Quotulatiousness

October 1, 2015

Europe: The First Crusade – III: A Good Crusade? – Extra History

Filed under: Europe, History, Middle East, Religion — Tags: , , , , , , — Nicholas @ 02:00

Published on 22 Aug 2015

Although it finds Peter the Hermit’s group from the People’s Crusade in shambles, the summer of 1096 finally sees the “official” forces of the First Crusade set out for Jerusalem. This was not one army, however, but five separate armies led by men with very different motivations and sympathies – many of them surprisingly hostile towards the Pope or the Byzantine Empire.

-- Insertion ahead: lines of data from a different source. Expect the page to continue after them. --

(** * Career-Cortex: the extraction-and-ingestion pipeline

    A shallow embedding of the scrapers ([yc_scraper.py],
    [wellfound_scraper.py], [job_agent.py]), of the job extractor
    ([extractor.py]) and of the resume parser ([resume_parser.py]),
    followed by the properties of the specification that concern them.

    Conventions.
    - A Python [str] is a [string] holding its UTF-8 bytes, so that the
      literals are the source's own.  A character is a byte that is not a
      continuation byte, with the continuation bytes that follow it: [len]
      counts the characters, [list] and [json.dumps] go character by
      character.  Exact-match operations ([replace], [in], [==],
      [startswith], [count]) compare bytes.  Whitespace ([strip], [split])
      is what [str.isspace] holds for, in ASCII and beyond.  [lower],
      [upper] and the digits of [\d] follow tables of the interpreter that
      are not written out here: they are the parameters of the class
      [PyStr.Unicode], with what Python guarantees of them.  [title] is
      written out for ASCII text, and is applied to the keywords of the
      taxonomy, which are ASCII.
    - Code that can raise returns a [result]; [try]/[except] is [try_except].
    - What the environment decides (the PDF reader, the inference backend,
      the browser, storage faults) is an explicit argument. *)

From Stdlib Require Import ZArith Lia List Ascii String DecimalString Bool.
From stdpp Require Import base list gmap strings.

(* [set_solver] clears hypotheses that its own steps have already used. *)
Set Warnings "-clear-no-such-hyp".

(** ** Exceptions *)

Inductive exn :=
| AttributeError
| TypeError
| KeyError
| JSONDecodeError
| ConnectionError
| PdfReadError
| StaleElement
| MySQLError (errno : Z).

Inductive result (A : Type) :=
| Ok (a : A)
| Raise (e : exn).
Arguments Ok {A} a.
Arguments Raise {A} e.

#[global] Instance result_ret : MRet result := @Ok.
#[global] Instance result_bind : MBind result :=
  λ A B k m, match m with Ok a => k a | Raise e => Raise e end.

(** [try: body except Exception as e: handler e] *)
Definition try_except {A} (body : result A) (handler : exn → result A) : result A :=
  match body with
  | Ok a => Ok a
  | Raise e => handler e
  end.
(** Four polls of a tab that stays loading, half a second apart. *)
Definition slowTab : list (Tabs.observation * Z) :=
  [(Tabs.TabAt "https://www.linkedin.com/company/acme/about/" false, 0%Z);
   (Tabs.TabAt "https://www.linkedin.com/company/acme/about/" false, 500%Z);
   (Tabs.TabAt "https://www.linkedin.com/company/acme/about/" false, 1000%Z);
   (Tabs.TabAt "https://www.linkedin.com/company/acme/about/" false, 1500%Z)].

(** A listing address whose page parameter is written in capitals. *)
Definition pagedUrl : string :=
  "https://www.linkedin.com/search/results/companies/?keywords=x&PAGE=12".

(** The record extracted from the page opened for
    ["https://www.linkedin.com/company/Acme-Corp/"]. *)
Definition visited : Company :=
  Examples.record "Acme Corp" "https://www.linkedin.com/company/Acme-Corp".

End Samples.

(* ================================================================= *)
(** ** Runs with more than one activation, and other cases *)

Module Cases.

Import Coordinator.

(** A record whose name is a number and whose URL is the sentinel. *)
Definition numberNamed : Company :=
  mkCompany (VNumber 7) (VString "N/A") (VString "N/A") (VString "N/A")
            (VString "N/A") (VString "N/A")
            (VString "2024-01-01T00:00:00.000Z").

(** A run with a budget of two pages, on a page without companies, is
    stopped while its activation waits for the answer to
    [clickNextPage]. *)
Definition stoppedRun : list event :=
  [Start 7 true 2 1;
   Deliver 0 (InUrls (UrlsOk []));
   Stop].
(** What the world is made of: the logs on chain, the head height and the
    availability of each service at each external call. *)
Record Net := mkNet {
  chain : list Log;
  head : nat → option Z;
  logs_up : nat → bool;
  meta_up : nat → bool;
  telegram_up : nat → bool
}.

Definition world (n : Net) : World :=
  {| parseLog := decode;
     getAddress := fun a => Some a;
     formatUnits := fun v d =>
       if ((v =? 1000000000000000000) && (d =? 18))%Z then Some "1.0" else None;
     contract_symbol := fun t _ => if meta_up n t then Some "EURP" else None;
     contract_decimals := fun t _ => if meta_up n t then Some 18%Z else None;
     sendMessage := fun t _ _ => telegram_up n t;
     getLogs := fun t f => if logs_up n t then Some (List.filter (matches f) (chain n)) else None;
     getBlockNumber := head n;
     getBlock := fun _ _ => true;
     Date_now := fun t => Z.of_nat t;
     type_error := fun _ => false |}.

Definition up : nat → bool := fun _ => true.
Definition down : nat → bool := fun _ => false.

Definition mint100 : Log := transfer ZERO alice "0xabc" 100.

(** CONFIRMATIONS=3, a mint in block 100, the head at 101 when the log is
    first seen and moving on afterwards. *)
Definition unconfirmed : Net :=
  {| chain := [mint100];
     head := fun t => Some (if (t <=? 1)%nat then 101 else 101 + Z.of_nat t)%Z;
     logs_up := up; meta_up := up; telegram_up := up |}.

(** The same chain once block 100 has its three confirmations. *)
Definition settled : Net :=
  {| chain := [mint100]; head := fun _ => Some 102%Z;
     logs_up := up; meta_up := up; telegram_up := up |}.


(** A young chain: a mint in block 1, and a node whose first answer to
    [getLogs] is an error. *)
Definition mint1 : Log := transfer ZERO alice "0xb01" 1.

Definition young : Net :=
  {| chain := [mint1]; head := fun t => Some 2%Z;
     logs_up := fun t => negb (t =? 0)%nat; meta_up := up; telegram_up := up |}.

(** A transfer from the zero address to the zero address. *)
Definition void : Log := transfer ZERO ZERO "0xdead" 7.

(** An ordinary transfer between two accounts. *)
Definition plain : Log := transfer alice token "0x0123" 8.

(** Two different mints emitted by one transaction. *)
Definition twin_a : Log := transfer ZERO alice "0x7717" 9.
Definition twin_b : Log := transfer ZERO token "0x7717" 9.

Definition calm : Net :=
  {| chain := [void; twin_a; twin_b]; head := fun _ => Some 50%Z;
     logs_up := up; meta_up := up; telegram_up := up |}.

(** The token contract does not answer. *)
Definition no_meta : Net :=
  {| chain := [twin_a]; head := fun _ => Some 50%Z;
     logs_up := up; meta_up := down; telegram_up := up |}.

(** Telegram rejects every message. *)
Definition no_telegram : Net :=
  {| chain := [twin_a]; head := fun _ => Some 50%Z;
     logs_up := up; meta_up := up; telegram_up := down |}.

(** 1001 distinct transaction identifiers. *)
Definition ids : list string := (fun n => toString (Z.of_nat n)) <$> seq 0 1001.

End Scenario.

(** Invariant of the seen set: no identifier is live twice. *)
Definition seen_wf (s : State) : Prop := NoDup (JsSet.elements (lastSeenTx s)).

(** ** Further vocabulary *)

(** The query objects handed to [provider.getLogs]. *)
Definition queries (tr : list Event) : list Filter :=
  omap (fun e => match e with EvGetLogs f _ => Some f | _ => None end) tr.

Definition with_timers (l : list (Z * Timer)) (s : State) : State :=
  {| tokenCache := tokenCache s; lastSeenTx := lastSeenTx s;
     lastProcessedBlock := lastProcessedBlock s; timers := l;
     tick := tick s; trace := trace s |}.

(** The seen set is duplicate-free and within its ceiling. *)
Definition seen_ok (s : State) : Prop :=
  seen_wf s ∧ (JsSet.size (lastSeenTx s) ≤ ceiling)%nat.

(** A property of the state that survives. *)
Definition keeps (P : State → Prop) : relation State := fun s s' => P s → P s'.
(** * Node Guardian: a shallow embedding of the monitoring core

    The development follows the TypeScript sources of the repository:

    - [src/collector/eventStore.ts]                     (module [EventStore])
    - [src/utils/healthChecker.ts], class HealthChecker (module [HealthChecker])
    - [src/utils/healthChecker.ts], class AlertRouter   (module [AlertRouter])
    - [src/core/promiseTracker.ts]                      (module [PromiseTracker])
    - [src/instrumentation/unawaitedPromiseDetector.ts] (module [UnawaitedPromiseDetector])
    - [src/utils/customMetrics.ts]                      (module [CustomMetrics])
    - [src/core/eventLoopMonitor.ts]                    (module [EventLoopMonitor])
    - [src/utils/errorHandler.ts]                       (module [ErrorHandler])
    - [src/core/memoryMonitor.ts]                       (module [MemoryMonitor])
    - [src/index.ts], [src/utils/configValidator.ts]    (module [Guardian])

    Conventions.  A string is the sequence of bytes of its UTF-8 encoding,
    so a character above U+007F is two to four bytes; searching, splitting
    and joining are the same on the bytes as on the code units of the
    sources.  A JavaScript [number] that holds an integer (counters,
    lengths, millisecond timestamps, byte counts) is a [Z]; the embedding is
    exact as long as the magnitude stays below 2^53.  The two places where the
    sources multiply a length by a decimal fraction and take [Math.floor] are
    modelled with the kernel's binary64 floats ([floorMul]), and so is the
    mean delay that the event-loop monitor reads.  Every call of
    [Date.now()] is an explicit argument.  A [Map] whose iteration order is
    observable is an association list in insertion order; a [Map] that is only
    read and written by key is a [gmap].  Closures supplied by the user
    (listeners, filters, handlers) are records of pure functions describing
    whether the call returns normally. *)

From Stdlib Require Import ZArith QArith List Ascii String Bool Lia.
From Stdlib Require Import Permutation Sorted.
From Stdlib Require Import DecimalString DecimalZ.
From Stdlib Require Import Floats.PrimFloat Floats.FloatOps Floats.SpecFloat Uint63.
From stdpp Require Import gmap strings sorting.
(** Witness: the database down, nothing cached. *)
Lemma getAllItems_db_down_witness :
  getAllItems (DbDown "connection closed") 0 items_empty =
    (Err "Failed to retrieve items",
     set_itemCache items_empty (NodeCache.get (itemCache items_empty) 0 "all_items").2).
Proof. apply getAllItems_db_down. vm_compute. reflexivity. Defined.

(** Read-through: with the database up and the cache below its bound, a
    read of [all_items] that misses returns every stored item and caches
    the list for 300 seconds; a second read within that window returns
    the same list from the cache and changes nothing. *)
Lemma getAllItems_read_through (now now2 : Z) (s : IState) :
  (NodeCache.get (itemCache s) now "all_items").1 = None ->
  NodeCache.full (itemCache s) = false ->
  now2 <= now + 300000 ->
  (getAllItems DbUp now s).1 = Ok (IVItems (items s)) /\
  getAllItems DbUp now2 (getAllItems DbUp now s).2 =
    (Ok (IVItems (items s)), (getAllItems DbUp now s).2).
Proof.
  intros Hmiss Hfull Hnow.
  destruct (getAllItems_miss now s Hmiss Hfull) as [H1 [H2 _]].
  split; [exact H1|].
  destruct (getAllItems DbUp now s) as [r s1]. cbn [snd] in H2 |- *.
  destruct s1 as [l1 c1]. cbn [itemCache] in H2.
  unfold getAllItems at 1, NodeCache.get at 1. cbn [itemCache]. rewrite H2.
  replace (NodeCache.expired (now + 300000) now2) with false.
  - reflexivity.
  - unfold NodeCache.expired. symmetry. apply andb_false_iff. right. apply Z.ltb_ge. lia.
Qed.
(** * Lisp Badge LE (uLisp 4.6): the object arena, allocator, collector,
      reader, printer and evaluator, embedded from [LispBadgeLE.ino].

    The target is an AVR128DA48/DB48: [int], [unsigned int] and pointers are
    16 bits wide.  A machine word is a [Z] in [0, 65536); signed quantities are
    obtained with [toint], wrap-around is written out with [wrap16].  An
    [object] is the C union seen as its two words [car]/[cdr] (the overlays
    [type]/[name]/[integer]/[chars] are the same two words). *)

From Stdlib Require Import ZArith Bool Ascii String List Lia.
Import ListNotations.
Local Open Scope Z_scope.

(** ** Words *)

Definition wrap16 (z : Z) : Z := z mod 65536.

(** The value of a 16-bit word read as C [int]. *)
Definition toint (w : Z) : Z := if w <? 32768 then w else w - 65536.

Definition INT_MAX : Z := 32767.
Definition INT_MIN : Z := -32768.

(** ** Constants of the source *)

Definition WORKSPACESIZE : Z := 2800.   (* 2800-SDSIZE, sdcardsupport off *)
#[global] Arguments WORKSPACESIZE : simpl never.
Definition BUFFERSIZE : Z := 22.
Definition STACKDIFF : Z := 320.
Definition MARKBIT : Z := 1.
Definition PACKEDS : Z := 17600.
Definition BUILTINS : Z := 64000.
Definition ENDFUNCTIONS : Z := 1536.
Definition TRACEMAX : nat := 3.
Definition NULL : Z := 0.

(* enum type *)
Definition ZZERO : Z := 0.
Definition SYMBOL : Z := 2.
Definition CODE : Z := 4.
Definition NUMBER : Z := 6.
Definition STREAM : Z := 8.
Definition CHARACTER : Z := 10.
Definition ARRAY : Z := 12.
Definition STRING : Z := 14.
Definition PAIR : Z := 16.

(* enum token *)
Definition UNUSED : Z := 0.
Definition BRA : Z := 1.
Definition KET : Z := 2.
Definition QUO : Z := 3.
Definition DOT : Z := 4.

(* enum fntypes_t *)
Definition OTHER_FORMS : Z := 0.
Definition TAIL_FORMS : Z := 1.
Definition FUNCTIONS : Z := 2.
Definition SPECIAL_FORMS : Z := 3.

(* enum flag *)
Definition PRINTREADABLY : Z := 0.
Definition RETURNFLAG : Z := 1.
Definition ESCAPE : Z := 2.
Definition EXITEDITOR : Z := 3.
Definition LIBRARYLOADED : Z := 4.
Definition NOESC : Z := 5.
Definition NOECHO : Z := 6.
Definition MUFFLEERRORS : Z := 7.

(** ** Objects and the workspace *)

Record object : Type := mkobj { car : Z; cdr : Z }.

(** ** The machine state: the globals of the sketch *)

Record machine : Type := mkMachine {
  Workspace : list object;
  Freespace : Z;
  Freelist : Z;
  Context : Z;
  GlobalEnv : Z;
  GCStack : Z;
  LastChar : Z;
  Flags : Z;
  tee : Z;
  TraceFn : list Z;
  TraceDepth : list Z;
  (* characters still to come from the character supplier *)
  Source : list Z;
  (* bytes waiting on the serial line ([Serial.available]/[Serial.read]) *)
  SerialIn : list Z;
  (* number of nested [eval] activations the native stack holds before
     [sp - __bss_end] drops below [STACKDIFF] *)
  StackLimit : nat
}.

Definition with_Workspace (ws : list object) (m : machine) : machine :=
  mkMachine ws (Freespace m) (Freelist m) (Context m) (GlobalEnv m) (GCStack m)
    (LastChar m) (Flags m) (tee m) (TraceFn m) (TraceDepth m) (Source m)
    (SerialIn m) (StackLimit m).
Definition with_Freespace (v : Z) (m : machine) : machine :=
  mkMachine (Workspace m) v (Freelist m) (Context m) (GlobalEnv m) (GCStack m)
    (LastChar m) (Flags m) (tee m) (TraceFn m) (TraceDepth m) (Source m)
    (SerialIn m) (StackLimit m).
Definition with_Freelist (v : Z) (m : machine) : machine :=
  mkMachine (Workspace m) (Freespace m) v (Context m) (GlobalEnv m) (GCStack m)
    (LastChar m) (Flags m) (tee m) (TraceFn m) (TraceDepth m) (Source m)
    (SerialIn m) (StackLimit m).
Definition with_Context (v : Z) (m : machine) : machine :=
  mkMachine (Workspace m) (Freespace m) (Freelist m) v (GlobalEnv m) (GCStack m)
    (LastChar m) (Flags m) (tee m) (TraceFn m) (TraceDepth m) (Source m)
    (SerialIn m) (StackLimit m).
Definition with_GlobalEnv (v : Z) (m : machine) : machine :=
  mkMachine (Workspace m) (Freespace m) (Freelist m) (Context m) v (GCStack m)
    (LastChar m) (Flags m) (tee m) (TraceFn m) (TraceDepth m) (Source m)
    (SerialIn m) (StackLimit m).
Definition with_GCStack (v : Z) (m : machine) : machine :=
  mkMachine (Workspace m) (Freespace m) (Freelist m) (Context m) (GlobalEnv m) v
    (LastChar m) (Flags m) (tee m) (TraceFn m) (TraceDepth m) (Source m)
    (SerialIn m) (StackLimit m).
Definition with_LastChar (v : Z) (m : machine) : machine :=
  mkMachine (Workspace m) (Freespace m) (Freelist m) (Context m) (GlobalEnv m)
    (GCStack m) v (Flags m) (tee m) (TraceFn m) (TraceDepth m) (Source m)
    (SerialIn m) (StackLimit m).
Definition with_Flags (v : Z) (m : machine) : machine :=
  mkMachine (Workspace m) (Freespace m) (Freelist m) (Context m) (GlobalEnv m)
    (GCStack m) (LastChar m) v (tee m) (TraceFn m) (TraceDepth m) (Source m)
    (SerialIn m) (StackLimit m).
Definition with_tee (v : Z) (m : machine) : machine :=
  mkMachine (Workspace m) (Freespace m) (Freelist m) (Context m) (GlobalEnv m)
    (GCStack m) (LastChar m) (Flags m) v (TraceFn m) (TraceDepth m) (Source m)
    (SerialIn m) (StackLimit m).
Definition with_TraceDepth (v : list Z) (m : machine) : machine :=
  mkMachine (Workspace m) (Freespace m) (Freelist m) (Context m) (GlobalEnv m)
    (GCStack m) (LastChar m) (Flags m) (tee m) (TraceFn m) v (Source m)
    (SerialIn m) (StackLimit m).
Definition with_Source (v : list Z) (m : machine) : machine :=
  mkMachine (Workspace m) (Freespace m) (Freelist m) (Context m) (GlobalEnv m)
    (GCStack m) (LastChar m) (Flags m) (tee m) (TraceFn m) (TraceDepth m) v
    (SerialIn m) (StackLimit m).
Definition with_SerialIn (v : list Z) (m : machine) : machine :=
  mkMachine (Workspace m) (Freespace m) (Freelist m) (Context m) (GlobalEnv m)
    (GCStack m) (LastChar m) (Flags m) (tee m) (TraceFn m) (TraceDepth m)
    (Source m) v (StackLimit m).

(* setflag / clrflag / tstflag on the 8-bit [Flags] *)
Definition setflag (x : Z) (m : machine) : machine :=
  with_Flags (Z.lor (Flags m) (Z.shiftl 1 x)) m.
Definition clrflag (x : Z) (m : machine) : machine :=
  with_Flags (Z.land (Flags m) (255 - Z.shiftl 1 x)) m.
Definition tstflag (x : Z) (m : machine) : bool :=
  negb (Z.land (Flags m) (Z.shiftl 1 x) =? 0).

(** ** Outcomes of a call

    A call returns a value ([Done]), leaves through [longjmp] to the error
    handler with the message of [error]/[error2] ([Error]), needs more fuel
    than it was given ([Timeout]), or reaches code that is not embedded
    ([Unmodelled]: device drivers, arrays, streams, machine code).  The text an
    error prints on the serial line is not part of the state. *)

Inductive outcome (A : Type) : Type :=
| Done (a : A) (m : machine)
| Error (msg : string) (m : machine)
| Timeout
| Unmodelled.

Arguments Done {A} a m.
Arguments Error {A} msg m.
Arguments Timeout {A}.
Arguments Unmodelled {A}.

Definition M (A : Type) : Type := machine -> outcome A.

Definition ret {A : Type} (a : A) : M A := fun m => Done a m.

Definition bind {A B : Type} (c : M A) (k : A -> M B) : M B :=
  fun m => match c m with
           | Done a m' => k a m'
           | Error msg m' => Error msg m'
           | Timeout => Timeout
           | Unmodelled => Unmodelled
           end.

Notation "x <- c ;; k" := (bind c (fun x => k))
  (at level 61, c at next level, right associativity).
Notation "c ;;; k" := (bind c (fun _ => k))
  (at level 61, right associativity).

Definition get_machine : M machine := fun m => Done m m.
Definition modify (f : machine -> machine) : M unit := fun m => Done tt (f m).
Definition timeout {A : Type} : M A := fun _ => Timeout.
Definition unmodelled {A : Type} : M A := fun _ => Unmodelled.

(** ** Built-in symbol lookup table

    The name and the [minmax] byte of every entry of [lookup_table] and of
    the extension table [lookup_table2], in the order of the source; the
    handler of an entry is found by its index (see [eval]). *)

Definition lookup_table : list (string * Z) := [
  ("nil", 0);
  ("t", 0);
  ("nothing", 0);
  ("&optional", 0);
  ("*features*", 0);
  (":initial-element", 0);
  (":element-type", 0);
  (":test", 0);
  ("bit", 0);
  ("&rest", 0);
  ("lambda", 15);
  ("let", 15);
  ("let*", 15);
  ("closure", 15);
  ("*p*", 7);
  ("quote", 201);
  ("defun", 215);
  ("defvar", 203);
  ("defcode", 199);
  ("eq", 146);
  ("car", 137);
  ("first", 137);
  ("cdr", 137);
  ("rest", 137);
  ("nth", 146);
  ("aref", 151);
  ("char", 146);
  ("string", 137);
  ("pinmode", 146);
  ("digitalwrite", 146);
  ("analogread", 137);
  ("analogreference", 137);
  ("register", 138);
  ("format", 151);
  ("or", 199);
  ("setq", 215);
  ("loop", 199);
  ("push", 210);
  ("pop", 201);
  ("incf", 202);
  ("decf", 202);
  ("setf", 215);
  ("dolist", 207);
  ("dotimes", 207);
  ("do", 215);
  ("do*", 207);
  ("trace", 193);
  ("untrace", 193);
  ("for-millis", 207);
  ("time", 201);
  ("with-output-to-string", 207);
  ("with-serial", 207);
  ("with-i2c", 207);
  ("with-spi", 207);
  ("with-sd-card", 215);
  ("progn", 71);
  ("if", 83);
  ("cond", 71);
  ("when", 79);
  ("unless", 79);
  ("case", 79);
  ("and", 71);
  ("not", 137);
  ("null", 137);
  ("cons", 146);
  ("atom", 137);
  ("listp", 137);
  ("consp", 137);
  ("symbolp", 137);
  ("arrayp", 137);
  ("boundp", 137);
  ("keywordp", 137);
  ("set", 151);
  ("streamp", 137);
  ("equal", 146);
  ("caar", 137);
  ("cadr", 137);
  ("second", 137);
  ("cdar", 137);
  ("cddr", 137);
  ("caaar", 137);
  ("caadr", 137);
  ("cadar", 137);
  ("caddr", 137);
  ("third", 137);
  ("cdaar", 137);
  ("cdadr", 137);
  ("cddar", 137);
  ("cdddr", 137);
  ("length", 137);
  ("array-dimensions", 137);
  ("list", 135);
  ("copy-list", 137);
  ("make-array", 141);
  ("reverse", 137);
  ("assoc", 148);
  ("member", 148);
  ("apply", 151);
  ("funcall", 143);
  ("append", 135);
  ("mapc", 151);
  ("mapl", 151);
  ("mapcar", 151);
  ("mapcan", 151);
  ("maplist", 151);
  ("mapcon", 151);
  ("+", 135);
  ("-", 143);
  ("*", 135);
  ("/", 151);
  ("truncate", 138);
  ("mod", 146);
  ("1+", 137);
  ("1-", 137);
  ("abs", 137);
  ("random", 137);
  ("max", 143);
  ("min", 143);
  ("/=", 143);
  ("=", 143);
  ("<", 143);
  ("<=", 143);
  (">", 143);
  (">=", 143);
  ("plusp", 137);
  ("minusp", 137);
  ("zerop", 137);
  ("oddp", 137);
  ("evenp", 137);
  ("integerp", 137);
  ("numberp", 137);
  ("char-code", 137);
  ("code-char", 137);
  ("characterp", 137);
  ("stringp", 137);
  ("string=", 146);
  ("string<", 146);
  ("string>", 146);
  ("string/=", 146);
  ("string<=", 146);
  ("string>=", 146);
  ("sort", 146);
  ("concatenate", 143);
  ("subseq", 147);
  ("search", 148);
  ("read-from-string", 137);
  ("princ-to-string", 137);
  ("prin1-to-string", 137);
  ("logand", 135);
  ("logior", 135);
  ("logxor", 135);
  ("lognot", 137);
  ("ash", 146);
  ("logbitp", 146);
  ("eval", 137);
  ("return", 129);
  ("globals", 128);
  ("locals", 128);
  ("makunbound", 137);
  ("break", 128);
  ("read", 129);
  ("prin1", 138);
  ("print", 138);
  ("princ", 138);
  ("terpri", 129);
  ("read-byte", 130);
  ("read-line", 129);
  ("write-byte", 138);
  ("write-string", 138);
  ("write-line", 138);
  ("restart-i2c", 138);
  ("gc", 128);
  ("room", 128);
  ("save-image", 129);
  ("load-image", 129);
  ("cls", 128);
  ("digitalread", 137);
  ("analogreadresolution", 137);
  ("analogwrite", 146);
  ("dacreference", 137);
  ("delay", 137);
  ("millis", 128);
  ("sleep", 129);
  ("note", 131);
  ("edit", 137);
  ("pprint", 138);
  ("pprintall", 129);
  ("require", 137);
  ("list-library", 128);
  ("?", 201);
  ("documentation", 138);
  ("apropos", 137);
  ("apropos-list", 137);
  ("unwind-protect", 199);
  ("ignore-errors", 199);
  ("error", 207);
  ("draw-pixel", 147);
  ("draw-line", 165);
  ("draw-rect", 165);
  ("fill-rect", 165);
  ("draw-circle", 156);
  ("fill-circle", 156);
  ("draw-triangle", 183);
  ("fill-triangle", 183);
  ("glyph-pixel", 155);
  ("fill-screen", 129);
  ("get-pixel", 146);
  ("draw-char", 158);
  ("set-cursor", 146);
  ("plot", 134);
  ("plot3d", 131);
  ("check-key", 137);
  ("keyboard", 137);
  (":shift-key", 0);
  (":meta-key", 0);
  (":led-builtin", 0);
  (":high", 29);
  (":low", 29);
  (":input", 28);
  (":input-pullup", 28);
  (":output", 28);
  (":default", 31);
  (":vdd", 31);
  (":internal1v024", 31);
  (":internal2v048", 31);
  (":internal4v096", 31);
  (":internal2v5", 31);
  (":external", 31);
  (":adc-dac0", 30);
  (":adc-temperature", 30);
  (":porta-dir", 32);
  (":porta-out", 32);
  (":porta-in", 32);
  (":portb-dir", 32);
  (":portb-out", 32);
  (":portb-in", 32);
  (":portc-dir", 32);
  (":portc-out", 32);
  (":portc-in", 32);
  (":portd-dir", 32);
  (":portd-out", 32);
  (":portd-in", 32);
  (":porte-dir", 32);
  (":porte-out", 32);
  (":porte-in", 32);
  (":portf-dir", 32);
  (":portf-out", 32);
  (":portf-in", 32)
]%string.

Hugh of Vermandois, brother of the King of France, led one army despite his brother having been excommunicated by Pope Urban II. Godfrey de Bouillon from the German territory had actually helped kick the Pope out of Rome and install the anti-Pope. Bohemond of Taranto brought an army whose experience primarily came from fighting the Romans twelve years prior. Raymond of Toulouse led the largest army and believed himself the main leader of the Crusade, despite the fact that he traveled with the Pope’s appointed leader, Bishop Adhemar. Only Robert of Flanders could be said to be on good terms with both the Pope and the Eastern Roman Empire. When the five armies arrived in Constantinople, Emperor Alexius Comnenus approached them all privately with bribes and threats to get them to swear an oath that any land they conquered on Crusade would be returned to him. They all took it (except Bohemond’s nephew, Tancred) and so the emperor sent them across the Bosphorus to attack the Turks at last.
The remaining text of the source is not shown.